How Paul interpreted Scripture
In Acts 13, Paul and Barnabas are teaching in Pisidian Antioch, which is in present day Turkey (I think). Paul has an interesting moment in his sermon where he interprets Psalm 16:10, which says 'You will not let your Holy One see decay.'
Originally, this Psalm appears to be written by David while he flees Saul's persecution, and it seems like the natural, original interpretation would have been that David believed God wouldn't let Saul kill him.
However, in Acts, Paul puts a different spin on it. He notes that despite this verse, David did in fact die, and presumably decay. But having come to believe in the Gospel, Paul argues that Psalm 16:10 in fact refers to the resurrected Christ, who in fact, unlike David, did not decay because of his resurrection.
I can imagine an interesting thought process behind this. I can imagine a younger Paul (Saul) sitting in his Bible classes reading Psalm 16:10 and asking Gamaliel (a famous rabbi Paul is said to have learned from) "yeah, but didn't David actually decay? So what does this psalm mean?" and I can imagine Gamaliel responding, "well, here decay actually means death at the hands of Saul." Maybe Paul accepts this at the time as the only logical interpretation; maybe he thinks 'well, that's an odd way to write the verse, but okay...'
But then years later after Paul comes to believe in the Gospel, he says, "Oh, now I get what Psalm 16:10 really meant: it refers to the resurrected Jesus Christ."

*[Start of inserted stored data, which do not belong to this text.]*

(* ===== verification/Files.v ===== *)
(** * Files: src/linux-0.01/fs/read_write.c, char_dev.c, pipe.c, fcntl.c, stat.c, ioctl.c

    The system calls on open files. The terminal driver behind the character
    devices is an interface, [TtyOps]. *)

From S2P Require Import Prelude Mem Mm Proc Sched Fork Exit Sys FsState Buffer Bitmap Inode FileDev.

Definition ENOENT : Z := 2.
Definition EBADF : Z := 9.
Definition EINVAL : Z := 22.
Definition EMFILE : Z := 24.
Definition ENOTTY : Z := 25.
Definition ESPIPE : Z := 29.
Definition O_NONBLOCK : Z := 0x800.
Definition F_DUPFD : Z := 0.
Definition F_GETFD : Z := 1.
Definition F_SETFD : Z := 2.
Definition F_GETFL : Z := 3.
Definition F_SETFL : Z := 4.
Definition IS_BLOCKDEV (x : Z) : bool := (x =? 2) || (x =? 3).

(** What the files ask of the terminals (kernel/tty_io.c, fs/tty_ioctl.c):
    reading, writing and controlling terminal [minor], and giving it to a
    process group when its leader opens it. *)
Class TtyOps : Type := {
  tty_read : Z -> Z -> Z -> M fstate Z;
  tty_write : Z -> Z -> Z -> M fstate Z;
  tty_ioctl : Z -> Z -> Z -> M fstate Z;
  tty_set_pgrp : Z -> Z -> M fstate unit
}.

(** The fields of the current task. *)
Definition fcur_get (f : tfield) : M fstate Z := on_ps (cur_get f).
Definition fcur_put (f : tfield) (v : Z) : M fstate unit := on_ps (cur_put f v).

(** [current->filp[fd]]; an index outside the array is undefined behaviour. *)
Definition filp_get (fd : Z) : M fstate Z :=
  if (0 <=? fd) && (fd <? NR_OPEN) then fcur_get (T_filp fd) else halt (Fault "filp").

Section files.
Context {FW : FsWorld} {TO : TtyOps} {KS : KernelSvc}.

Definition file_at (i : Z) : Z := file_table + sizeof_file * i.

(** ** char_dev.c *)

Definition rw_ttyx (rw minor buf count : Z) : M fstate Z :=
  if rw =? READ then tty_read minor buf count else tty_write minor buf count.

Definition rw_tty (rw minor buf count : Z) : M fstate Z :=
  t ← fcur_get T_tty;
  if t <? 0 then mret (- EPERM) else rw_ttyx rw t buf count.

Definition rw_char (rw dev buf count : Z) : M fstate Z :=
  _ ← when (8 <=? MAJOR dev) (panic "rw_char: dev>NRDEV");
  if MAJOR dev =? 4 then rw_ttyx rw (MINOR dev) buf count
  else if MAJOR dev =? 5 then rw_tty rw (MINOR dev) buf count
  else
    _ ← fs_printk "dev: %04x" [dev];
    panic "Trying to r/w from/to nonexistent character device".

(** ** pipe.c *)

(** [INC_PIPE]. *)
Definition INC_PIPE (inode k : Z) : M fstate unit :=
  v ← pipe_get inode k;
  pipe_put inode k (Z.land (u32 (v + 1)) 4095).
Definition PIPE_SIZE (head tail : Z) : Z := Z.land (head - tail) (PAGE_SIZE - 1).
Definition PIPE_EMPTY (inode : Z) : M fstate bool :=
  h ← PIPE_HEAD inode; t ← PIPE_TAIL inode; mret (h =? t).
Definition PIPE_FULL (inode : Z) : M fstate bool :=
  h ← PIPE_HEAD inode; t ← PIPE_TAIL inode; mret (PIPE_SIZE h t =? PAGE_SIZE - 1).

(** [while (PIPE_EMPTY( *inode))]: false if the writers are gone. *)
Fixpoint pipe_wait_data (fuel : nat) (inode : Z) : M fstate bool :=
  e ← PIPE_EMPTY inode;
  if negb e then mret true
  else
    _ ← on_ps (wake_up (i_wait inode));
    c ← fget inode i_count;
    if negb (c =? 2) then mret false
    else
      match fuel with
      | O => halt NoFuel
      | S fuel' => _ ← fs_sleep_on (i_wait inode); pipe_wait_data fuel' inode
      end.

(** [while (count>0 && !PIPE_EMPTY( *inode))]: [b] afterwards. *)
Fixpoint pipe_take (n : nat) (inode b : Z) : M fstate Z :=
  match n with
  | O => mret b
  | S n' =>
      e ← PIPE_EMPTY inode;
      if e : bool then mret b
      else
        page ← fget inode i_size;
        t ← PIPE_TAIL inode;
        ch ← kload8 (page + t);
        _ ← on_ps (put_fs_byte ch b);
        _ ← INC_PIPE inode 1;
        pipe_take n' inode (b + 1)
  end.

Definition read_pipe (fuel : nat) (inode buf count : Z) : M fstate Z :=
  ok ← pipe_wait_data fuel inode;
  if negb ok then mret 0
  else
    b ← pipe_take (Z.to_nat count) inode buf;
    _ ← on_ps (wake_up (i_wait inode));
    mret (b - buf).

Definition sigpipe : M fstate unit :=
  s ← fcur_get T_signal;
  fcur_put T_signal (Z.lor s (Z.shiftl 1 (SIGPIPE - 1))).

(** [while (PIPE_FULL( *inode))]: false if the reader is gone. *)
Fixpoint pipe_wait_room (fuel : nat) (inode : Z) : M fstate bool :=
  f ← PIPE_FULL inode;
  if negb f then mret true
  else
    _ ← on_ps (wake_up (i_wait inode));
    c ← fget inode i_count;
    if negb (c =? 2) then
      _ ← sigpipe;
      mret false
    else
      match fuel with
      | O => halt NoFuel
      | S fuel' => _ ← fs_sleep_on (i_wait inode); pipe_wait_room fuel' inode
      end.

(** [while (count-->0)]: [b] afterwards, and whether the loop ran to its end. *)
Fixpoint pipe_give (fuel n : nat) (inode b : Z) : M fstate (Z * bool) :=
  match n with
  | O => mret (b, true)
  | S n' =>
      ok ← pipe_wait_room fuel inode;
      if negb ok then mret (b, false)
      else
        page ← fget inode i_size;
        h ← PIPE_HEAD inode;
        ch ← on_ps (get_fs_byte b);
        _ ← kstore8 (page + h) ch;
        _ ← INC_PIPE inode 0;
        _ ← on_ps (wake_up (i_wait inode));
        pipe_give fuel n' inode (b + 1)
  end.

Definition write_pipe (fuel : nat) (inode buf count : Z) : M fstate Z :=
  _ ← on_ps (wake_up (i_wait inode));
  c ← fget inode i_count;
  if negb (c =? 2) then
    _ ← sigpipe;
    mret (-1)
  else
    r ← pipe_give fuel (Z.to_nat count) inode buf;
    let '(b, whole) := r in
    _ ← (if whole : bool then on_ps (wake_up (i_wait inode)) else mret tt);
    mret (b - buf).

(** The first loop of [sys_pipe]: up to [n] more unused files, from entry [i]
    of the table on, each taken. *)
Fixpoint take_files (m n : nat) (i : Z) : M fstate (list Z) :=
  match m, n with
  | O, _ | _, O => mret []
  | S m', S n' =>
      c ← fget (file_at i) f_count;
      if c =? 0 then
        _ ← finc (file_at i) f_count;
        l ← take_files m' n' (i + 1);
        mret (file_at i :: l)
      else take_files m' n (i + 1)
  end.

(** The second: unused descriptors for the files [fs], from [i] on. *)
Fixpoint take_fds (m : nat) (fs : list Z) (i : Z) : M fstate (list Z) :=
  match m, fs with
  | O, _ | _, [] => mret []
  | S m', f :: fs' =>
      p ← fcur_get (T_filp i);
      if p =? 0 then
        _ ← fcur_put (T_filp i) f;
        l ← take_fds m' fs' (i + 1);
        mret (i :: l)
      else take_fds m' fs (i + 1)
  end.

Definition sys_pipe (fuel : nat) (fildes : Z) : M fstate Z :=
  l ← take_files (Z.to_nat NR_FILE) 2 0;
  match l with
  | [f0; f1] =>
      d ← take_fds (Z.to_nat NR_OPEN) l 0;
      match d with
      | [fd0; fd1] =>
          inode ← get_pipe_inode fuel;
          if inode =? 0 then
            _ ← fcur_put (T_filp fd1) 0;
            _ ← fcur_put (T_filp fd0) 0;
            _ ← fput f1 f_count 0;
            _ ← fput f0 f_count 0;
            mret (-1)
          else
            _ ← fput f1 f_inode inode;
            _ ← fput f0 f_inode inode;
            _ ← fput f1 f_pos 0;
            _ ← fput f0 f_pos 0;
            _ ← fput f0 f_mode 1;
            _ ← fput f1 f_mode 2;
            _ ← on_ps (put_fs_long fd0 fildes);
            _ ← on_ps (put_fs_long fd1 (fildes + 4));
            mret 0
      | _ =>
          _ ← (match d with [fd0] => fcur_put (T_filp fd0) 0 | _ => mret tt end);
          _ ← fput f1 f_count 0;
          _ ← fput f0 f_count 0;
          mret (-1)
      end
  | _ =>
      _ ← (match l with [f0] => fput f0 f_count 0 | _ => mret tt end);
      mret (-1)
  end.

(** ** read_write.c *)

Definition sys_lseek (fd offset origin : Z) : M fstate Z :=
  if NR_OPEN <=? fd then mret (- EBADF)
  else
    file ← filp_get fd;
    if file =? 0 then mret (- EBADF)
    else
      inode ← fget file f_inode;
      if inode =? 0 then mret (- EBADF)
      else
        dev ← fget inode i_dev;
        if negb (IS_BLOCKDEV (MAJOR dev)) then mret (- EBADF)
        else
          pipe ← fget inode i_pipe;
          if negb (pipe =? 0) then mret (- ESPIPE)
          else
            pos ← fget file f_pos;
            size ← fget inode i_size;
            let r :=
              if origin =? 0 then if offset <? 0 then None else Some offset
              else if origin =? 1 then
                if s32 (pos + offset) <? 0 then None else Some (s32 (pos + offset))
              else if origin =? 2 then
                if s32 (size + offset) <? 0 then None else Some (s32 (size + offset))
              else None in
            match r with
            | None => mret (- EINVAL)
            | Some p =>
                _ ← fput file f_pos p;
                fget file f_pos
            end.

Definition sys_read (fuel : nat) (fd buf count : Z) : M fstate Z :=
  if (NR_OPEN <=? fd) || (count <? 0) then mret (- EINVAL)
  else
    file ← filp_get fd;
    if file =? 0 then mret (- EINVAL)
    else if count =? 0 then mret 0
    else
      _ ← on_ps (verify_area buf count);
      inode ← fget file f_inode;
      pipe ← fget inode i_pipe;
      if negb (pipe =? 0) then
        mode ← fget file f_mode;
        if negb (Z.land mode 1 =? 0) then read_pipe fuel inode buf count else mret (-1)
      else
        mode ← fget inode i_mode;
        if S_ISCHR mode then z ← fget inode (i_zone 0); rw_char READ z buf count
        else if S_ISBLK mode then z ← fget inode (i_zone 0); block_read fuel z file buf count
        else if S_ISDIR mode || S_ISREG mode then
          pos ← fget file f_pos;
          size ← fget inode i_size;
          let count := if size <? u32 (count + pos) then s32 (size - pos) else count in
          if count <=? 0 then mret 0 else file_read fuel inode file buf count
        else
          _ ← fs_printk "(Read)inode->i_mode=%06o" [mode];
          mret (- EINVAL).

Definition sys_write (fuel : nat) (fd buf count : Z) : M fstate Z :=
  if (NR_OPEN <=? fd) || (count <? 0) then mret (- EINVAL)
  else
    file ← filp_get fd;
    if file =? 0 then mret (- EINVAL)
    else if count =? 0 then mret 0
    else
      inode ← fget file f_inode;
      pipe ← fget inode i_pipe;
      if negb (pipe =? 0) then
        mode ← fget file f_mode;
        if negb (Z.land mode 2 =? 0) then write_pipe fuel inode buf count else mret (-1)
      else
        mode ← fget inode i_mode;
        if S_ISCHR mode then z ← fget inode (i_zone 0); rw_char WRITE z buf count
        else if S_ISBLK mode then z ← fget inode (i_zone 0); block_write fuel z file buf count
        else if S_ISREG mode then file_write fuel inode file buf count
        else
          _ ← fs_printk "(Write)inode->i_mode=%06o" [mode];
          mret (- EINVAL).

(** ** [sys_close] of open.c *)

Definition close_on_exec_clear (fd : Z) : M fstate unit :=
  c ← fcur_get T_close_on_exec;
  fcur_put T_close_on_exec (Z.land c (Z.lnot (Z.shiftl 1 fd))).

Definition sys_close (fuel : nat) (fd : Z) : M fstate Z :=
  if NR_OPEN <=? fd then mret (- EINVAL)
  else
    _ ← close_on_exec_clear fd;
    filp ← filp_get fd;
    if filp =? 0 then mret (- EINVAL)
    else
      _ ← fcur_put (T_filp fd) 0;
      c ← fget filp f_count;
      _ ← when (c =? 0) (panic "Close: file count is 0");
      _ ← fdec filp f_count;
      c ← fget filp f_count;
      if negb (c =? 0) then mret 0
      else
        inode ← fget filp f_inode;
        _ ← iput fuel inode;
        mret 0.

(** ** fcntl.c *)

(** [while (arg < NR_OPEN) if (current->filp[arg]) arg++; else break;] *)
Fixpoint free_fd (n : nat) (arg : Z) : M fstate Z :=
  match n with
  | O => mret arg
  | S n' =>
      p ← fcur_get (T_filp arg);
      if p =? 0 then mret arg else free_fd n' (arg + 1)
  end.

Definition dupfd (fd arg : Z) : M fstate Z :=
  if NR_OPEN <=? fd then mret (- EBADF)
  else
    p ← filp_get fd;
    if p =? 0 then mret (- EBADF)
    else if NR_OPEN <=? arg then mret (- EINVAL)
    else
      arg ← free_fd (Z.to_nat (NR_OPEN - arg)) arg;
      if NR_OPEN <=? arg then mret (- EMFILE)
      else
        _ ← close_on_exec_clear arg;
        p ← filp_get fd;
        _ ← fcur_put (T_filp arg) p;
        _ ← finc p f_count;
        mret arg.

Definition sys_dup2 (fuel : nat) (oldfd newfd : Z) : M fstate Z :=
  _ ← sys_close fuel newfd;
  dupfd oldfd newfd.

Definition sys_dup (fildes : Z) : M fstate Z := dupfd fildes 0.

Definition sys_fcntl (fd cmd arg : Z) : M fstate Z :=
  if NR_OPEN <=? fd then mret (- EBADF)
  else
    filp ← filp_get fd;
    if filp =? 0 then mret (- EBADF)
    else if cmd =? F_DUPFD then dupfd fd arg
    else if cmd =? F_GETFD then
      c ← fcur_get T_close_on_exec;
      mret (Z.land (Z.shiftr c fd) 1)
    else if cmd =? F_SETFD then
      c ← fcur_get T_close_on_exec;
      _ ← (if negb (Z.land arg 1 =? 0)
           then fcur_put T_close_on_exec (Z.lor c (Z.shiftl 1 fd))
           else fcur_put T_close_on_exec (Z.land c (Z.lnot (Z.shiftl 1 fd))));
      mret 0
    else if cmd =? F_GETFL then fget filp f_flags
    else if cmd =? F_SETFL then
      f ← fget filp f_flags;
      _ ← fput filp f_flags (Z.land f (Z.lnot (Z.lor O_APPEND O_NONBLOCK)));
      f ← fget filp f_flags;
      _ ← fput filp f_flags (Z.lor f (Z.land arg (Z.lor O_APPEND O_NONBLOCK)));
      mret 0
    else mret (-1).

(** ** ioctl.c *)

Definition sys_ioctl (fd cmd arg : Z) : M fstate Z :=
  if NR_OPEN <=? fd then mret (- EBADF)
  else
    filp ← filp_get fd;
    if filp =? 0 then mret (- EBADF)
    else
      inode ← fget filp f_inode;
      mode ← fget inode i_mode;
      if negb (S_ISCHR mode) && negb (S_ISBLK mode) then mret (- EINVAL)
      else
        dev ← fget inode (i_zone 0);
        _ ← when (8 <=? MAJOR dev) (panic "unknown device for ioctl");
        if (MAJOR dev =? 4) || (MAJOR dev =? 5) then tty_ioctl dev cmd arg
        else mret (- ENOTTY).

(** ** stat.c *)

(** [struct stat]: the members that are set, their offsets and sizes. *)
Definition stat_layout : list (fld * Z * nat) :=
  [(i_dev, 0, 2%nat); (i_num, 2, 2%nat); (i_mode, 4, 2%nat); (i_nlinks, 6, 1%nat);
   (i_uid, 8, 2%nat); (i_gid, 10, 1%nat); (i_zone 0, 12, 2%nat); (i_size, 16, 4%nat);
   (i_atime, 20, 4%nat); (i_mtime, 24, 4%nat); (i_ctime, 28, 4%nat)].

(** The assignments to [tmp]: its bytes, by offset. *)
Fixpoint fill_stat (l : list (fld * Z * nat)) (inode : Z) : M fstate (list (Z * Z)) :=
  match l with
  | [] => mret []
  | (f, o, n) :: l' =>
      v ← fget inode f;
      r ← fill_stat l' inode;
      mret (map (fun i => (o + Z.of_nat i, u8 (Z.shiftr v (8 * Z.of_nat i)))) (seq 0 n) ++ r)
  end.

(** [junk] is what was on the stack: the padding of [tmp] is copied too. *)
Definition cp_stat (junk : Z -> Z) (inode statbuf : Z) : M fstate Z :=
  _ ← on_ps (verify_area statbuf 32);
  tmp ← fill_stat stat_layout inode;
  _ ← for_loop 32 0 (fun i =>
        let b := default (junk i) ((list_to_map tmp : gmap Z Z) !! i) in
        on_ps (put_fs_byte b (statbuf + i)));
  mret 0.

Definition sys_fstat (junk : Z -> Z) (fd statbuf : Z) : M fstate Z :=
  if NR_OPEN <=? fd then mret (- ENOENT)
  else
    f ← filp_get fd;
    if f =? 0 then mret (- ENOENT)
    else
      inode ← fget f f_inode;
      if inode =? 0 then mret (- ENOENT) else cp_stat junk inode statbuf.
End files.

A recent post suggested that often Scripture doesn't err, but we err in our understanding it. That's probably right. I'm also encouraged by Paul's reinterpretation of the Psalm because sometimes I read the Psalms and Scripture generally and wonder if I completely believe what's being said. For example, Psalm 103 describes God as one "who heals all your diseases." But if I read this to simply mean God restores bodily health, I don't fully believe it because while sometimes that's arguably true, other times it's demonstrably false. So in what way is this true? Well, I'm not sure--but I wouldn't be surprised if the answer came from the same place as Paul's interpretation of Psalm 16:10: God heals all our diseases in the resurrected Christ.
So, I'm encouraged both by the possibility that there are greater and stunningly literal interpretations of Scripture that I may one day learn, and also by the notion that all the Scripture is fulfilled in Christ.